The word "graph" appears in some lines of the listing below; report how many such lines there are, and nothing else.

The records section start

(** An event of the watcher; a path is its components. *)
Record NotifyEvent : Type := mkNotify {
  access : bool;
  need_rescan : bool;
  paths : list (list (list Z));
}.
Definition session_dirs : list (list Z) :=
  bytes_of <$> ["sessions"; "session-state"; "capacity"; "workflow-observations"].
Definition watched_dirs : list (list Z) :=
  session_dirs ++ (bytes_of <$> ["recommendations"; "taskmaster"]).
Fixpoint strip_path (base path : list (list Z)) : option (list (list Z)) :=
  match base, path with
  | [], _ => Some path
  | b :: base, p :: path => if b == p then strip_path base path else None
  | _ :: _, [] => None
  end.
Definition parent (path : list (list Z)) : option (list (list Z)) :=
  if (length path =? 0)%nat then None else Some (removelast path).
Definition path_bumps (watched_root watched_global path : list (list Z)) : list Bump :=
  let first := strip_path watched_root path ≫= head in
  (if (parent path == Some watched_root) && is_some_and first (λ c, one_of c watched_dirs)
   then rearm else [])
  ++ if is_some_and first (λ c, one_of c session_dirs) then sessions_changed
     else if is_some_and first (λ c, one_of c
               (bytes_of <$> ["recommendations"; "taskmaster"; "assessment.json"]))
     then recommendations_changed
     else if is_some (strip_path watched_global path) then recommendations_changed else [].
Definition watch_callback (watched_root watched_global : list (list Z))
    (event : option NotifyEvent) : list Bump :=
  match event with
  | Some event =>
      if access event then []
      else if need_rescan event then rearm
      else concat (path_bumps watched_root watched_global <$> paths event)
  | None => rearm
  end.
Definition sum_budget (ns : list PlanNode) : Z := foldr (λ n s, budget_units n + s) 0 ns.
Lemma try_fold_budget_Some sum ns r :
  try_fold_budget sum ns = Some r → r = sum + sum_budget ns.
Proof.
  revert sum. induction ns as [|n ns IH]; intros sum; simpl; [intros [= <-]; lia|].
  destruct (checked_add _ _ _) as [s|] eqn:E; simpl; [|done]. intros H%IH.
  apply checked_add_Some in E as [-> _]. lia.
Qed.

Section plan_lemmas.
Context (sha : list Z → list Z).
Context (key : list Z → checked (list Z)) (scalar : Value → checked (list Z)).
Context (ptv : PlanDigestMaterial → checked Value).
Context (etv : Z * WorkspaceChangeSubject * PlanEvidence → checked Value).
Context (len : PlanRevision → checked Z).
Context (parse : list Z → option Z).
Abbreviation validate' := (validate sha key scalar ptv etv).
Abbreviation from_proposal' := (from_proposal sha key scalar ptv etv len).
Abbreviation from_persisted' := (from_persisted sha key scalar ptv etv len).

(** The plan's nodes form a resolved graph of distinct names. *)
Definition well_named (ns : list PlanNode) : Prop :=
  NoDup (node_id <$> ns) ∧ Forall (λ n, ∀ y, y ∈ successors n → y ∈ node_id <$> ns) ns.

Lemma validate_nodes_Ok p : validate_nodes sha p = Ok tt →
  (0 < length (nodes p) <= MAX_NODES)%nat ∧ Forall (λ n, validate_node sha n = Ok tt) (nodes p)
  ∧ well_named (nodes p).
Proof.
  unfold validate_nodes. intros H. apply result_bind_Ok in H as (u & H1 & H).
  apply result_bind_Ok in H as (ids & Hids & H). apply reject_Ok in H1. apply for_each_Ok in H.
  apply orb_false_iff in H1 as [He Hm%Nat.ltb_ge]. apply collect_ids_Ok in Hids as (Hv & Hnd & _ & ->).
  split; [destruct (nodes p); simpl in *; [done|lia]|]. split; [done|]. split; [done|].
  eapply Forall_impl; [exact H|]. intros n Hn%reject_Ok y Hy.
  rewrite unresolved_false in Hn. specialize (Hn y Hy).
  rewrite (left_id_L ∅ (∪)) in Hn. by apply elem_of_list_to_set in Hn.
Qed.

Lemma validate_Ok p : validate' p = Ok tt →
  validate_nodes sha p = Ok tt ∧ cycle_check (nodes p) = Ok tt ∧ validate_limits p = Ok tt
  ∧ compute_plan_digest sha key scalar ptv p = Ok (plan_digest p)
  ∧ compute_evidence_digest sha key scalar etv p = Ok (evidence_digest p).
Proof.
  unfold validate. intros H. apply result_bind_Ok in H as (u1 & _ & H).
  apply result_bind_Ok in H as ([] & H2 & H). apply result_bind_Ok in H as ([] & H3 & H).
  apply result_bind_Ok in H as ([] & H4 & H). split; [done|]. split; [done|]. split; [done|].
  unfold validate_digests in H. apply result_bind_Ok in H as (d & Hd & H).
  apply result_bind_Ok in H as (u & Hu%reject_Ok%neqb_elim & H).
  apply result_bind_Ok in H as (e & He & Hw%reject_Ok%neqb_elim). by rewrite Hu, Hw.
Qed.

(** The digests do not read the digest fields. *)
Lemma compute_plan_digest_material p q :
  material p = material q →
  compute_plan_digest sha key scalar ptv p = compute_plan_digest sha key scalar ptv q.
Proof. unfold compute_plan_digest. by intros ->. Qed.
Lemma compute_evidence_digest_material p q :
  material p = material q →
  compute_evidence_digest sha key scalar etv p = compute_evidence_digest sha key scalar etv q.
Proof. unfold compute_evidence_digest. intros H. injection H as ?????????. congruence. Qed.
Lemma material_plan_of i d e : material (plan_of i d e) = i.
Proof. by destruct i. Qed.

Lemma from_proposal_Ok input p : from_proposal' input = Ok p →
  material p = input ∧ validate' p = Ok tt
  ∧ ∃ n, len p = Ok n ∧ n <= MAX_PERSISTED_REVISION_BYTES.
Proof.
  unfold from_proposal. intros H. apply result_bind_Ok in H as (d & Hd & H).
  apply result_bind_Ok in H as (e & He & H). apply result_bind_Ok in H as ([] & Hv & H).
  apply result_bind_Ok in H as (n & Hn & H).
  apply result_bind_Ok in H as (u & Hu%reject_Ok%Z.ltb_ge & [= <-]).
  rewrite material_plan_of. split; [done|]. split; [done|]. by exists n.
Qed.

(** A valid plan is what its own proposal yields. *)
Lemma from_proposal_valid p n :
  validate' p = Ok tt → len p = Ok n → n <= MAX_PERSISTED_REVISION_BYTES →
  from_proposal' (material p) = Ok p.
Proof.
  intros Hv Hl Hn. destruct (validate_Ok p Hv) as (_ & _ & _ & Hd & He).
  unfold from_proposal.
  rewrite (compute_plan_digest_material _ p) by by rewrite material_plan_of. rewrite Hd. simpl.
  rewrite (compute_evidence_digest_material _ p) by by rewrite material_plan_of. rewrite He. simpl.
  assert (Hp : plan_of (material p) (plan_digest p) (evidence_digest p) = p) by by destruct p.
  rewrite Hp, Hv. simpl. rewrite Hl. simpl. unfold reject. by rewrite (proj2 (Z.ltb_ge _ _)).
Qed.
End plan_lemmas.

(** ** Properties *)

(** A concrete instance of the other crates' functions. *)
Definition demo_sha (b : list Z) : list Z := replicate 64 (48 + Z.of_nat (length b) mod 10).
Definition demo_to_vec (s : list Z) : checked (list Z) := Ok s.
Definition demo_to_vec_scalar (v : Value) : checked (list Z) :=
  match v with Number n => Ok [n] | _ => Ok [] end.
Definition demo_plan_value (m : PlanDigestMaterial) : checked Value := Ok (Number (in_revision m)).
Definition demo_evidence_value (m : Z * WorkspaceChangeSubject * PlanEvidence) : checked Value :=
  Ok (Number m.1.1).
Definition demo_len (p : PlanRevision) : checked Z := Ok 1000.
Definition demo_parse (s : list Z) : option Z := head s.
Definition txt (s : string) : list Z := bytes_of s.
Definition demo_node (name : string) (deps : list string) (budget : Z) : PlanNode :=
  mkNode (txt name) None (txt "task") [txt "done"] (txt "context") (demo_sha (txt "context"))
    (txt "contract") [txt "src/lib.rs"] Implementation [read_file] [txt "codex"] (txt <$> deps)
    budget 1 (txt "default").
Definition demo_input (ns : list PlanNode) : PlanProposalInput :=
  mkProposal 1 (txt "instance") (txt "workspace") (txt "plan-1") 1 0 None
    (mkSubject (txt "workspace") (txt "abc") [] Conclusive) (mkEvidence 1 (txt "subject") []) ns 10 2.
Definition demo_nodes : list PlanNode := [demo_node "a" [] 3; demo_node "b" ["a"] 4].
Definition demo_plan : PlanRevision :=
  plan_of (demo_input demo_nodes) (demo_sha [1]) (demo_sha [1]).

(** C34: an accepted plan is a bounded acyclic graph with a covered budget.  If
    [from_proposal] accepts an input, then the plan has the fields of the input,
    between 1 and 128 valid nodes with distinct names, every parent and dependency
    names a node, no chain of parents and dependencies returns to its start, the
    budgets of the nodes add up (without overflow) to at most the total, and both
    digests are those of the plan's own fields. *)
Theorem accepted_plan_valid sha key scalar ptv etv len input p :
  from_proposal sha key scalar ptv etv len input = Ok p →
  material p = input
  ∧ (0 < length (nodes p) <= MAX_NODES)%nat
  ∧ Forall (λ n, validate_node sha n = Ok tt) (nodes p)
  ∧ NoDup (node_id <$> nodes p)
  ∧ resolved (by_id (nodes p)) ∧ acyclic (by_id (nodes p))
  ∧ sum_budget (nodes p) <= total_budget_units p
  ∧ compute_plan_digest sha key scalar ptv p = Ok (plan_digest p)
  ∧ compute_evidence_digest sha key scalar etv p = Ok (evidence_digest p).
Proof.
  intros (Hm & Hv & _)%from_proposal_Ok.
  destruct (validate_Ok _ _ _ _ _ _ Hv) as (Hn & Hc & Hl & Hd & He).
  apply validate_nodes_Ok in Hn as (Hlen & Hall & Hnd & Hr).
  repeat split; auto; try lia.
  - by apply by_id_resolved.
  - destruct (cycle_check_spec (nodes p) Hnd Hr) as [[Ha _]|[_ E]]; [done|congruence].
  - unfold validate_limits in Hl. apply result_bind_Ok in Hl as (u & _ & Hl).
    apply result_bind_Ok in Hl as (r & Hr'%ok_or_Ok & Hb%reject_Ok%Z.ltb_ge).
    apply try_fold_budget_Some in Hr'. lia.
Qed.

Lemma accepted_plan_valid_witness :
  material demo_plan = demo_input demo_nodes
  ∧ (0 < length (nodes demo_plan) <= MAX_NODES)%nat
  ∧ Forall (λ n, validate_node demo_sha n = Ok tt) (nodes demo_plan)
  ∧ NoDup (node_id <$> nodes demo_plan)
  ∧ resolved (by_id (nodes demo_plan)) ∧ acyclic (by_id (nodes demo_plan))
  ∧ sum_budget (nodes demo_plan) <= total_budget_units demo_plan
  ∧ compute_plan_digest demo_sha demo_to_vec demo_to_vec_scalar demo_plan_value demo_plan
    = Ok (plan_digest demo_plan)
  ∧ compute_evidence_digest demo_sha demo_to_vec demo_to_vec_scalar demo_evidence_value demo_plan
    = Ok (evidence_digest demo_plan).
Proof.
  apply (accepted_plan_valid demo_sha demo_to_vec demo_to_vec_scalar demo_plan_value
    demo_evidence_value demo_len). vm_compute. reflexivity.
Defined.

(** C36: the cycle check is exact and terminates.  For nodes with distinct names
    and resolved references the depth-first search never runs out of fuel (nor
    indexes an unknown node): it accepts if the graph of parents and dependencies
    has no cycle and otherwise reports exactly the cycle error. *)
Theorem cycle_check_exact ns :
  NoDup (node_id <$> ns) → Forall (λ n, ∀ y, y ∈ successors n → y ∈ node_id <$> ns) ns →
  is_Some (check_cycles (by_id ns) (S (length ns)) (node_id <$> ns))
  ∧ (cycle_check ns = Ok tt ↔ acyclic (by_id ns))
  ∧ (cycle_check ns = Err (Invalid "graph cycle") ↔ ¬ acyclic (by_id ns)).
Proof.
  intros Hnd Hr. destruct (check_cycles_spec (by_id ns) (S (length ns)) (node_id <$> ns))
    as [[Ha [s E]]|[Ha E]]; [by apply by_id_resolved|intros; by apply by_id_names|
                             by rewrite by_id_size by done; lia| |];
    unfold cycle_check; rewrite E; (split; [by eexists|]).
  - split; [done|]. split; [done|]. by intros ?.
  - split; [split; [done|by intros ?]|done].
Qed.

The records section end

### Task response
4